▸ **EXERCISE DETAILS**: Retype, word for word, each line between the lines holding "foldl (fun o info =>" and "default ∅ (f_mdns_props (default", inclusive, and leave the rest of the data alone.

▸ **Collected data**:
□ □ □ □ □

(** The entry an instance list builds, first instance first. *)
Lemma foldl_instances_entry (e : mdns_fact) (infos : list ServiceInfo) :
  foldl (fun o info =>
           Some {| f_hostname := f_hostname (default
                                   {| f_hostname := Some (rstrip_dot (server info));
                                      f_services := Some [];
                                      f_mdns_props := Some ∅ |} o);
                   f_services := Some (default [] (f_services (default
                                   {| f_hostname := Some (rstrip_dot (server info));
                                      f_services := Some [];
                                      f_mdns_props := Some ∅ |} o)) ++ [type_ info]);
                   f_mdns_props := Some (txt_props (properties info)
                                         ∪ default ∅ (f_mdns_props (default
                                   {| f_hostname := Some (rstrip_dot (server info));
                                      f_services := Some [];
                                      f_mdns_props := Some ∅ |} o))) |})
    (Some e) infos
  = Some {| f_hostname := f_hostname e;
            f_services := Some (default [] (f_services e) ++ map type_ infos);
            f_mdns_props :=
              Some (foldl (fun acc info => txt_props (properties info) ∪ acc)
                      (default ∅ (f_mdns_props e)) infos) |} ∨ infos = [].
Proof.
  revert e. induction infos as [|i infos IH]; intros e; [now right|]. left.
  cbn [foldl default from_option id].
  destruct (IH {| f_hostname := f_hostname e;
                  f_services := Some (default [] (f_services e) ++ [type_ i]);
                  f_mdns_props := Some (txt_props (properties i)
                                        ∪ default ∅ (f_mdns_props e)) |})
    as [->| ->].
  - cbn. now rewrite <- app_assoc.
  - reflexivity.
Qed.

□ □ □ □ □

▸ **RESPONSE TO THE EXERCISE**:
  foldl (fun o info =>
           Some {| f_hostname := f_hostname (default
                                   {| f_hostname := Some (rstrip_dot (server info));
                                      f_services := Some [];
                                      f_mdns_props := Some ∅ |} o);
                   f_services := Some (default [] (f_services (default
                                   {| f_hostname := Some (rstrip_dot (server info));
                                      f_services := Some [];
                                      f_mdns_props := Some ∅ |} o)) ++ [type_ info]);
                   f_mdns_props := Some (txt_props (properties info)
                                         ∪ default ∅ (f_mdns_props (default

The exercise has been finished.